Strauss wrote these songs in 1948, just months before he died. They were published and performed posthumously.
The four songs are:
Beim Schlafengehen (When Falling to Sleep)
Im Abendrot (At Sunset)
The first three songs are based on poems by Hermann Hesse. The fourth song is based on a poem by Joseph von Eichendorff.
Here is a link to Jessye Norman singing the songs, with Kurt Masur conducting the Gewandhaus Orchestra of Leipzig. Jessye Norman is considered to have the best voice for this music, and her recording of them the best there is:
The Wikipedia entry for these songs claims that: "All of the songs but 'Fruhling' deal with death. . . . They are suffused with a sense of calm, acceptance, and completeness." Youth and young love brighten "September"; that song seems to be looking back to the spring of life, to a time when, though death would come, it would not come then, and not for a long time. Would that that is what had happened for my friends, who died in their 20's, 30's, 40's.
In "Confronting Death with Music and Verse" (The Wall Street Journal, 19 December 2014), David Mermelstein writes that these songs suggest "that death is less an ending than a transition, though to what is left unspoken." At the end of the fourth song, there is, indeed, the surprise—the hint—of something more.

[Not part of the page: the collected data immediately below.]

(** * Adversarial search agent for knight's Isolation

    A shallow embedding of [CustomPlayer] (my_custom_player.py, read from
    its compiled form my_custom_player.cpython-35.pyc): the heuristics
    [score], [score2] and [custom_heuristic], the mutually recursive
    [min_value] / [max_value], the two drivers [alpha_beta_search] and
    [NegamaxAlphaBeta], the dispatcher [get_action], and [mcts].

    The helpers that [mcts] imports with [from mcts import *]
    ([MCTS_Node], [tree_policy], [default_policy], [backup], [best_child])
    are not part of the sources at hand; they are modelled from the
    specification and marked as such.

    The second part embeds the constraint sets that the notebook
    AIND-Constraint_Satisfaction.ipynb hands to Z3 (module
    [Notebook]). *)

From stdpp Require Import base list strings pretty.
From Stdlib Require Import ZArith Lia.

Local Open Scope Z_scope.

(** ** Numbers the search manipulates

    The search mixes Python ints ([len(..) - len(..)]) with the floats
    [float("inf")] and [float("-inf")]; [value] is the integers closed
    with the two infinities. *)

Inductive value : Type :=
| NegInf
| Fin (z : Z)
| PosInf.

Module Value.

(** [a < b] *)
Definition ltb (a b : value) : bool :=
  match a, b with
  | NegInf, NegInf => false
  | NegInf, _ => true
  | Fin _, NegInf => false
  | Fin x, Fin y => x <? y
  | Fin _, PosInf => true
  | PosInf, _ => false
  end.
(** * Bit packer of [encode.c]: model and verification

    The program packs a byte stream into a bit stream with a per-symbol
    table of variable-length codewords.  This file embeds [encode.c] as
    Rocq functions and states the properties of the packing routine.

    Conventions of the embedding:
    - a [word_t] ([uint8_t]) is a [Z] in [0, 2^W); conversions to a C type
      write the wrap-around out ([to_word], [to_size], [to_int]);
    - undefined behaviour of the C program (an array index outside its
      array, a shift the C standard leaves undefined) is the result
      [Undefined]; every other run is [Done v];
    - [putword] appends to [stdout], modelled as the list of words written,
      in order;
    - whether plain [char] is signed is implementation-defined in C: the
      model takes it as the parameter [char_signed]. *)

From Stdlib Require Import ZArith List Bool Lia.
Import ListNotations.

Local Open Scope Z_scope.

(** ** Results of C evaluations *)

Inductive result (A : Type) : Type :=
| Done (a : A)
| Undefined.

Arguments Done {A} a.
Arguments Undefined {A}.

Definition bind {A B : Type} (r : result A) (k : A -> result B) : result B :=
  match r with
  | Done a => k a
  | Undefined => Undefined
  end.

Notation "x <- r ;; k" := (bind r (fun x => k))
  (at level 61, r at next level, right associativity).

(** A run completes when it is not undefined. *)
Definition completes {A : Type} (r : result A) : Prop :=
  exists a, r = Done a.

(** ** C types and constants of [encode.c] *)

(** [#define MAX_CODEWORD_BITS 256] *)
Definition MAX_CODEWORD_BITS : Z := 256.

(** [typedef uint8_t word_t;]: a word is a [Z] in [0, 2^W). *)
Abbreviation word_t := Z (only parsing).
Definition sizeof_word_t : Z := 1.

(** [#define W (sizeof(word_t) * 8)] *)
Definition W : Z := sizeof_word_t * 8.

(** Conversion to [word_t] (unsigned, 8 bits). *)
Definition to_word (x : Z) : word_t := x mod 2 ^ W.

(** Conversion to [size_t] (unsigned, 64 bits). *)
Definition to_size (x : Z) : Z := x mod 2 ^ 64.

(** Conversion to [int] (32 bits, two's complement wrap-around). *)
Definition INT_BITS : Z := 32.
Definition to_int (x : Z) : Z := (x + 2 ^ 31) mod 2 ^ 32 - 2 ^ 31.
Definition INT_MAX : Z := 2 ^ 31 - 1.

(** [i++] on an [int]: signed overflow is undefined, so the increment is
    defined only below [INT_MAX]. *)
Definition incr_int (i : Z) : result Z :=
  if i <? INT_MAX then Done (i + 1) else Undefined.

(** The shifts of lines 44, 45 and 52.  Their left operand is a [word_t],
    promoted to [int]; the result has type [int].  C leaves a shift
    undefined when the count is negative or at least the width of the
    promoted operand, and a left shift also when the result does not fit. *)
Definition shl_int (x n : Z) : result Z :=
  if (0 <=? n) && (n <? INT_BITS) && (0 <=? x) && (x * 2 ^ n <? 2 ^ 31)
  then Done (Z.shiftl x n)
  else Undefined.

Definition shr_int (x n : Z) : result Z :=
  if (0 <=? n) && (n <? INT_BITS)
  then Done (Z.shiftr x n)
  else Undefined.

(** [arr[i]]: defined only inside the array. *)
Definition index {A : Type} (arr : list A) (i : Z) : result A :=
  if i <? 0 then Undefined
  else match nth_error arr (Z.to_nat i) with
       | Some a => Done a
       | None => Undefined
       end.
Definition isString (n : vnode) : bool := String.eqb (type n) "string".

(** Number of string-typed nodes met by [walk]. *)
Definition countStrings (ns : list vnode) : nat :=
  List.length (filter isString (visit ns)).

End ValueParser.

(* ===================================================================== *)
(** ** Assets, dependencies and the effect monad *)
(* ===================================================================== *)

Module Parcel.

Definition FilePath : Type := string.

Record SourceLocation : Type := {
  filePath : FilePath;
  start : Postcss.Position;
  end_ : Postcss.Position
}.

(** A dependency as [getDependencies] returns it.  [isURL] is [false]
    when the option was not given. *)
Record Dependency : Type := {
  moduleSpecifier : string;
  isURL : bool;
  loc : option SourceLocation
}.

Record AST : Type := {
  type : string;
  version : string;
  program : Postcss.Root
}.

(** The export-token map: the object's properties in enumeration
    order. *)
Definition ExportTokens : Type := list (string * string).

Inductive Error : Type :=
| NullthrowsError                 (* thrown by nullthrows *)
| Thrown (what : string).         (* thrown by a collaborator *)

End Parcel.

Import Parcel.

Module Asset.

(** Modelled from the spec: the mutable asset of the surrounding
    pipeline (its class is not part of this file).  It holds the file
    path, the code, the optional AST with its dirty flag, the
    [cssModules] slot of the metadata map, and the lists of registered
    dependencies and of included files. *)
Record t : Type := {
  filePath : FilePath;
  code : string;
  ast : option AST;
  astDirty : bool;
  cssModules : option ExportTokens;      (* asset.meta.cssModules *)
  dependencies : list Dependency;
  includedFiles : list FilePath
}.

Definition with_ast (a : t) (x : option AST) (dirty : bool) : t :=
  {| filePath := filePath a; code := code a; ast := x; astDirty := dirty;
     cssModules := cssModules a; dependencies := dependencies a;
     includedFiles := includedFiles a |}.

(** The asset once the AST object it holds has [root] as its
    [program]: the object is the same, its type and version and the
    dirty flag of the asset stay as they are. *)
Definition with_program (root : Postcss.Root) (a : t) : t :=
  with_ast a
    match ast a with
    | Some t => Some {| type := type t; version := version t; program := root |}
    | None => None
    end
    (astDirty a).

My wish is that Strauss was right to hope for that. The words of the final song read, in part:
Through sorrow and joy
we have gone hand in hand;
from our wanderings, we will rest
in this quiet land.
Around us, the valleys bow,
the air is now darkening.
Only two larks soar upwards
dreamily into the haze.
Come close, and let them twitter,
soon it will be time for sleep.
—Joseph von Eichendorff
How Hearing These Songs again Affected Me
Peace. In the silence following these songs, I feel at peace. Even the cat I hold is purring. Can there be anything more beautiful than these songs?
Drew and I heard Jessye Norman sing the Four Last Songs. We volunteered for years as guards at the door to an intermission reception for major donors to the Utah Symphony: in return, we got free tickets to every concert. Jessye Norman was to sing in the second half of that night's performance. After the guests returned to their seats, we rushed with the caterers and the bartender (all of whom also had free tickets) to finish our work, clean up that room, and replace the chairs. We ran as a group down three floors and to our seats just as Joseph Silverstein, the conductor, walked onto the stage to applause.
Jessye Norman followed—to a standing ovation before she had sung a note. She is tall, imposing: she wore a golden gown.
Then the first notes, and her voice. She and the music, like life, were mesmerizing. No one wanted it to end.
I created "Toward Evening," the image above, on my computer in 2006. It is based on Mandelbrot fractals. The title is from Luke 24:29 (KJV): "Abide with us: for it is toward evening, and the day is far spent."